[DATA RECORDS Boundary: Start]

Ltac quiet_step :=
  match goal with
  | |- quiet (bind _ _) => apply quiet_bind; [|intros ?]
  | |- quiet (sql _) => apply quiet_transact
  | |- quiet (recordCall _) => by apply quiet_recordCall
  | |- quiet (match ?x with _ => _ end) => destruct x
  | |- quiet (if ?x then _ else _) => destruct x
  | |- quiet (let _ := _ in _) => cbv zeta
  | |- _ => solve [eauto with quiet]
  end.
Ltac quiet_tac := repeat quiet_step.

Section OrderServiceFacts.
Context {D : Type} `{!Decimal D} `{!DecimalLaws D} `{!Postgres D} `{!PostgresLaws D} `{!Env D} `{svc : !Services}.

Lemma quiet_timeNow : quiet timeNow.
Proof. unfold timeNow. quiet_tac. Qed.
#[local] Hint Resolve quiet_timeNow : quiet.
Lemma quiet_AppendEvent id t : quiet (AppendEvent id t).
Proof. unfold AppendEvent. quiet_tac. Qed.
#[local] Hint Resolve quiet_AppendEvent : quiet.
Lemma quiet_UpdateResult id r : quiet (UpdateResult id r).
Proof. unfold UpdateResult, UpdateResultWithFillDelta, applyOrderUpdate, RefreshTwapProgress. quiet_tac. Qed.
#[local] Hint Resolve quiet_UpdateResult : quiet.
Lemma quiet_persistResult id t r : quiet (persistResult id t r).
Proof. unfold persistResult, bindHyperliquidOrderIDs. quiet_tac. Qed.
#[local] Hint Resolve quiet_persistResult : quiet.
Lemma quiet_recover ex a i o : quiet (recover ex a i o).
Proof. unfold recover, callResolve, persistUncertain. quiet_tac. Qed.
#[local] Hint Resolve quiet_recover : quiet.
Lemma quiet_CreateIntent o : quiet (CreateIntent o).
Proof. unfold CreateIntent, getOrder. quiet_tac. Qed.

(** A submission sends one order: the intent it was given. *)
Definition requestOf (i : Instrument) (intent : Order) (tif : string) (postOnly : bool) : OrderRequest :=
  mkOrderRequest (toVenueInstrument i) (o_ClientOrderID intent) (o_Side intent) (o_OrderType intent)
    (o_Quantity intent) (o_Price intent) tif postOnly (o_ReduceOnly intent).

Definition sends {A} (m : M D A) (l : list (Z * OrderRequest)) : Prop :=
  forall w, placed (snd (m w)) = placed w ++ l.

Lemma quiet_then {A B} (m : M D A) (k : A -> M D B) l : quiet m -> (forall a, sends (k a) l) -> sends (bind m k) l.
Proof. intros Hm Hk w. unfold bind. pose proof (Hm w) as E. destruct (m w) as [a w']. cbn in *. by rewrite Hk, E. Qed.
Lemma sends_then {A B} (m : M D A) (k : A -> M D B) l : sends m l -> (forall a, quiet (k a)) -> sends (bind m k) l.
Proof. intros Hm Hk w. unfold bind. pose proof (Hm w) as E. destruct (m w) as [a w']. cbn in *. by rewrite Hk, E. Qed.

Lemma callPlace_sends ex account request : sends (callPlace ex account request) [(cr_TradingAccountID account, request)].
Proof. intros w. unfold callPlace, bind, recordCall, tick, ret, placed. cbn. by rewrite omap_app. Qed.

Lemma placeSubmitted_sends ex account i intent tif postOnly skip :
  sends (placeSubmittedOrder ex account i intent tif postOnly skip)
    [(cr_TradingAccountID account, requestOf i intent tif postOnly)].
Proof.
  unfold placeSubmittedOrder. apply quiet_then; [quiet_tac|intros _].
  apply sends_then; [apply callPlace_sends|intros answer]. quiet_tac.
Qed.

(** Sends nothing, or one order that satisfies [P]. *)
Definition mayOne {A} (P : Z * OrderRequest -> Prop) (m : M D A) : Prop :=
  forall w, placed (snd (m w)) = placed w \/ exists x, P x /\ placed (snd (m w)) = placed w ++ [x].

Lemma mayOne_quiet {A} P (m : M D A) : quiet m -> mayOne P m.
Proof. intros Hm w. left. apply Hm. Qed.

Lemma mayOne_orReturn {A} P (m : M D (Result A)) k :
  quiet m -> (forall a w, fst (m w) = Ok a -> mayOne P (k a)) -> mayOne P (orReturn m k).
Proof.
  intros Hm Hk w. unfold orReturn, bind. pose proof (Hm w) as E. specialize (fun a => Hk a w) as Hk'.
  destruct (m w) as [[a|e] w1]; cbn in *.
  - destruct (Hk' a eq_refl w1) as [->|(x & Hx & ->)]; rewrite E; [by left|right; by exists x].
  - by left.
Qed.

(** The intent that is sent is the row that was inserted. *)
Lemma insertOrder_row (o : Order) dbnow (st : Store D) row :
  insertOrder o dbnow st = Ok row ->
  exists q p, numericText (D := D) (o_Quantity o) = Some q /\ nullableNumeric (D := D) (o_Price o) = Some p /\
    row = newOrderRow o q p dbnow /\ st_orders st !! o_ID o = None.
Proof.
  unfold insertOrder. destruct (st_orders st !! o_ID o) eqn:E; [done|]. destruct (findOrder _ _); [done|].
  destruct (numericText _) as [q|]; [|done]. destruct (nullableNumeric _) as [p|]; [|done].
  intros [= <-]. eauto 10.
Qed.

[DATA RECORDS Boundary: End]

### TASK TO COMPLETE:
Look back at the records above. Repeat all of them exactly.

### WRITTEN REPLY:
Ltac quiet_step :=
  match goal with
  | |- quiet (bind _ _) => apply quiet_bind; [|intros ?]
  | |- quiet (sql _) => apply quiet_transact
  | |- quiet (recordCall _) => by apply quiet_recordCall
  | |- quiet (match ?x with _ => _ end) => destruct x
  | |- quiet (if ?x then _ else _) => destruct x
  | |- quiet (let _ := _ in _) => cbv zeta
  | |- _ => solve [eauto with quiet]
  end.
Ltac quiet_tac := repeat quiet_step.

Section OrderServiceFacts.
Context {D : Type} `{!Decimal D} `{!DecimalLaws D} `{!Postgres D} `{!PostgresLaws D} `{!Env D} `{svc : !Services}.

Lemma quiet_timeNow : quiet timeNow.
Proof. unfold timeNow. quiet_tac. Qed.
#[local] Hint Resolve quiet_timeNow : quiet.
Lemma quiet_AppendEvent id t : quiet (AppendEvent id t).
Proof. unfold AppendEvent. quiet_tac. Qed.
#[local] Hint Resolve quiet_AppendEvent : quiet.
Lemma quiet_UpdateResult id r : quiet (UpdateResult id r).
Proof. unfold UpdateResult, UpdateResultWithFillDelta, applyOrderUpdate, RefreshTwapProgress. quiet_tac. Qed.
#[local] Hint Resolve quiet_UpdateResult : quiet.
Lemma quiet_persistResult id t r : quiet (persistResult id t r).
Proof. unfold persistResult, bindHyperliquidOrderIDs. quiet_tac. Qed.
#[local] Hint Resolve quiet_persistResult : quiet.
Lemma quiet_recover ex a i o : quiet (recover ex a i o).
Proof. unfold recover, callResolve, persistUncertain. quiet_tac. Qed.
#[local] Hint Resolve quiet_recover : quiet.
Lemma quiet_CreateIntent o : quiet (CreateIntent o).
Proof. unfold CreateIntent, getOrder. quiet_tac. Qed.

(** A submission sends one order: the intent it was given. *)
Definition requestOf (i : Instrument) (intent : Order) (tif : string) (postOnly : bool) : OrderRequest :=
  mkOrderRequest (toVenueInstrument i) (o_ClientOrderID intent) (o_Side intent) (o_OrderType intent)
    (o_Quantity intent) (o_Price intent) tif postOnly (o_ReduceOnly intent).

Definition sends {A} (m : M D A) (l : list (Z * OrderRequest)) : Prop :=
  forall w, placed (snd (m w)) = placed w ++ l.

Lemma quiet_then {A B} (m : M D A) (k : A -> M D B) l : quiet m -> (forall a, sends (k a) l) -> sends (bind m k) l.
Proof. intros Hm Hk w. unfold bind. pose proof (Hm w) as E. destruct (m w) as [a w']. cbn in *. by rewrite Hk, E. Qed.
Lemma sends_then {A B} (m : M D A) (k : A -> M D B) l : sends m l -> (forall a, quiet (k a)) -> sends (bind m k) l.
Proof. intros Hm Hk w. unfold bind. pose proof (Hm w) as E. destruct (m w) as [a w']. cbn in *. by rewrite Hk, E. Qed.

Lemma callPlace_sends ex account request : sends (callPlace ex account request) [(cr_TradingAccountID account, request)].
Proof. intros w. unfold callPlace, bind, recordCall, tick, ret, placed. cbn. by rewrite omap_app. Qed.

Lemma placeSubmitted_sends ex account i intent tif postOnly skip :
  sends (placeSubmittedOrder ex account i intent tif postOnly skip)
    [(cr_TradingAccountID account, requestOf i intent tif postOnly)].
Proof.
  unfold placeSubmittedOrder. apply quiet_then; [quiet_tac|intros _].
  apply sends_then; [apply callPlace_sends|intros answer]. quiet_tac.
Qed.

(** Sends nothing, or one order that satisfies [P]. *)
Definition mayOne {A} (P : Z * OrderRequest -> Prop) (m : M D A) : Prop :=
  forall w, placed (snd (m w)) = placed w \/ exists x, P x /\ placed (snd (m w)) = placed w ++ [x].

Lemma mayOne_quiet {A} P (m : M D A) : quiet m -> mayOne P m.
Proof. intros Hm w. left. apply Hm. Qed.

Lemma mayOne_orReturn {A} P (m : M D (Result A)) k :
  quiet m -> (forall a w, fst (m w) = Ok a -> mayOne P (k a)) -> mayOne P (orReturn m k).
Proof.
  intros Hm Hk w. unfold orReturn, bind. pose proof (Hm w) as E. specialize (fun a => Hk a w) as Hk'.
  destruct (m w) as [[a|e] w1]; cbn in *.
  - destruct (Hk' a eq_refl w1) as [->|(x & Hx & ->)]; rewrite E; [by left|right; by exists x].
  - by left.
Qed.

(** The intent that is sent is the row that was inserted. *)
Lemma insertOrder_row (o : Order) dbnow (st : Store D) row :
  insertOrder o dbnow st = Ok row ->
  exists q p, numericText (D := D) (o_Quantity o) = Some q /\ nullableNumeric (D := D) (o_Price o) = Some p /\
    row = newOrderRow o q p dbnow /\ st_orders st !! o_ID o = None.
Proof.
  unfold insertOrder. destruct (st_orders st !! o_ID o) eqn:E; [done|]. destruct (findOrder _ _); [done|].
  destruct (numericText _) as [q|]; [|done]. destruct (nullableNumeric _) as [p|]; [|done].
  intros [= <-]. eauto 10.
Qed.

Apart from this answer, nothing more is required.